══ Task data ══

(** The events of one call of [send_recv_cmd] for the command
    [(a, o, p)], by its return value.  [x1] is the first exchange, [x2]
    the handshake, [x3] the second exchange of the command; [b1] and [b3]
    are byte 1 of the responses of [x1] and [x3], which the tests of
    [data->buf[1]] find. *)
Inductive client_events (d : nat) (a o p : Z) (result : option nat)
  : Z -> list event -> Prop :=
| CFirstFailed (r : Z) (x1 : list event) :
    exchange_events d r x1 -> r < 0 ->
    client_events d a o p result r (EvFrame d a o p :: x1)
| CFirstDone (x1 : list event) (b1 : Z) :
    exchange_events d 0 x1 -> echoes x1 = [b1] -> char_value b1 = o ->
    client_events d a o p result 0
      (EvFrame d a o p :: x1 ++ EvPeek d b1 :: copy_events d result)
| CHandshakeFailed (x1 x2 : list event) (b1 r : Z) :
    exchange_events d 0 x1 -> echoes x1 = [b1] -> char_value b1 <> o ->
    exchange_events d r x2 -> r < 0 ->
    client_events d a o p result r
      (EvFrame d a o p :: x1 ++ EvPeek d b1 :: EvFrame d 0xfe 0x03 0x00 :: x2)
| CRetryFailed (x1 x2 x3 : list event) (b1 r : Z) :
    exchange_events d 0 x1 -> echoes x1 = [b1] -> char_value b1 <> o ->
    exchange_events d 0 x2 ->
    exchange_events d r x3 -> r < 0 ->
    client_events d a o p result r
      (EvFrame d a o p :: x1 ++ EvPeek d b1 :: EvFrame d 0xfe 0x03 0x00 :: x2
         ++ EvFrame d a o p :: x3)
| CNoData (x1 x2 x3 : list event) (b1 b3 : Z) :
    exchange_events d 0 x1 -> echoes x1 = [b1] -> char_value b1 <> o ->
    exchange_events d 0 x2 ->
    exchange_events d 0 x3 -> echoes x3 = [b3] -> char_value b3 <> o ->
    client_events d a o p result (- ENODATA)
      (EvFrame d a o p :: x1 ++ EvPeek d b1 :: EvFrame d 0xfe 0x03 0x00 :: x2
         ++ EvFrame d a o p :: x3 ++ [EvPeek d b3])
| CRetryDone (x1 x2 x3 : list event) (b1 b3 : Z) :
    exchange_events d 0 x1 -> echoes x1 = [b1] -> char_value b1 <> o ->
    exchange_events d 0 x2 ->
    exchange_events d 0 x3 -> echoes x3 = [b3] -> char_value b3 = o ->
    client_events d a o p result 0
      (EvFrame d a o p :: x1 ++ EvPeek d b1 :: EvFrame d 0xfe 0x03 0x00 :: x2
         ++ EvFrame d a o p :: x3 ++ EvPeek d b3 :: copy_events d result).

(** *** The hwmon read callback *)

(** The label [err:] of [corsairpsu_read]. *)
Definition read_err (ret : Z) : Z :=
  if ret =? USB_MUTEX_LOCKED_ERR then - EINVAL else - EOPNOTSUPP.

(** The [u16 reading] after the call: the bytes stored through [&reading]
    or, when nothing was stored, what the variable held before ([junk]). *)
Definition reading_u16 (junk : Z) (out : option (list Z)) : Z :=
  match out with
  | Some bs => le_combine bs
  | None => u16 junk
  end.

═══

▶ **What to work on**:
Please repeat, exactly and only, the lines from the one containing "a o p :: x3)" through the last line of the records, both included.

▶ **Solution**:
         ++ EvFrame d a o p :: x3)
| CNoData (x1 x2 x3 : list event) (b1 b3 : Z) :
    exchange_events d 0 x1 -> echoes x1 = [b1] -> char_value b1 <> o ->
    exchange_events d 0 x2 ->
    exchange_events d 0 x3 -> echoes x3 = [b3] -> char_value b3 <> o ->
    client_events d a o p result (- ENODATA)
      (EvFrame d a o p :: x1 ++ EvPeek d b1 :: EvFrame d 0xfe 0x03 0x00 :: x2
         ++ EvFrame d a o p :: x3 ++ [EvPeek d b3])
| CRetryDone (x1 x2 x3 : list event) (b1 b3 : Z) :
    exchange_events d 0 x1 -> echoes x1 = [b1] -> char_value b1 <> o ->
    exchange_events d 0 x2 ->
    exchange_events d 0 x3 -> echoes x3 = [b3] -> char_value b3 = o ->
    client_events d a o p result 0
      (EvFrame d a o p :: x1 ++ EvPeek d b1 :: EvFrame d 0xfe 0x03 0x00 :: x2
         ++ EvFrame d a o p :: x3 ++ EvPeek d b3 :: copy_events d result).

(** *** The hwmon read callback *)

(** The label [err:] of [corsairpsu_read]. *)
Definition read_err (ret : Z) : Z :=
  if ret =? USB_MUTEX_LOCKED_ERR then - EINVAL else - EOPNOTSUPP.

(** The [u16 reading] after the call: the bytes stored through [&reading]
    or, when nothing was stored, what the variable held before ([junk]). *)
Definition reading_u16 (junk : Z) (out : option (list Z)) : Z :=
  match out with
  | Some bs => le_combine bs
  | None => u16 junk
  end.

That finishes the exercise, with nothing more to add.